Your instructions:
The following entries are to be retyped in full, exactly as written.

***** Data in this exercise *****

(* ===== verification/System.v ===== *)
(** * The node as a whole ([NodeActor::run] of [src/node.rs])

    The actor and the tasks it and they spawn share the node's state; their bodies proceed one
    action at a time, in any order.  [internal] is a step of the node itself, [external] what
    comes from outside: a received message, a submitted command, an expired interval, the end
    of all handles.  The surroundings (clock, disk, network) answer at each
    action whatever the expectations [R] allow; what is shown here holds for every [R].  The actor serves one thing at a time; meanwhile messages and commands wait. *)
From S2P Require Import Prelude.
From S2P Require Import Errors.
From S2P Require Import Bytes.
From S2P Require Import External.
From S2P Require Import Identity.
From S2P Require Import Net.
From S2P Require Import Samples.
From S2P Require Import Bucket.
From S2P Require Import Table.
From S2P Require Import Lookup.
From S2P Require Import Erasure.
From S2P Require Import Chunks.
From S2P Require Import Metadata.
From S2P Require Import RateLimit.
From S2P Require Import Message.
From S2P Require Import Race.
From S2P Require Import Actor.
From S2P Require Import Context.
From S2P Require Import Handler.
From S2P Require Import Retrieve.
From S2P Require Import Store.
From S2P Require Import Providers.
From S2P Require Import Maintenance.
From S2P Require Import Node.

*****

Output for this task:
(* ===== verification/System.v ===== *)
(** * The node as a whole ([NodeActor::run] of [src/node.rs])

    The actor and the tasks it and they spawn share the node's state; their bodies proceed one
    action at a time, in any order.  [internal] is a step of the node itself, [external] what
    comes from outside: a received message, a submitted command, an expired interval, the end
    of all handles.  The surroundings (clock, disk, network) answer at each
    action whatever the expectations [R] allow; what is shown here holds for every [R].  The actor serves one thing at a time; meanwhile messages and commands wait. *)
From S2P Require Import Prelude.
From S2P Require Import Errors.
From S2P Require Import Bytes.
From S2P Require Import External.
From S2P Require Import Identity.
From S2P Require Import Net.
From S2P Require Import Samples.
From S2P Require Import Bucket.
From S2P Require Import Table.
From S2P Require Import Lookup.
From S2P Require Import Erasure.
From S2P Require Import Chunks.
From S2P Require Import Metadata.
From S2P Require Import RateLimit.
From S2P Require Import Message.
From S2P Require Import Race.
From S2P Require Import Actor.
From S2P Require Import Context.
From S2P Require Import Handler.
From S2P Require Import Retrieve.
From S2P Require Import Store.
From S2P Require Import Providers.
From S2P Require Import Maintenance.
From S2P Require Import Node.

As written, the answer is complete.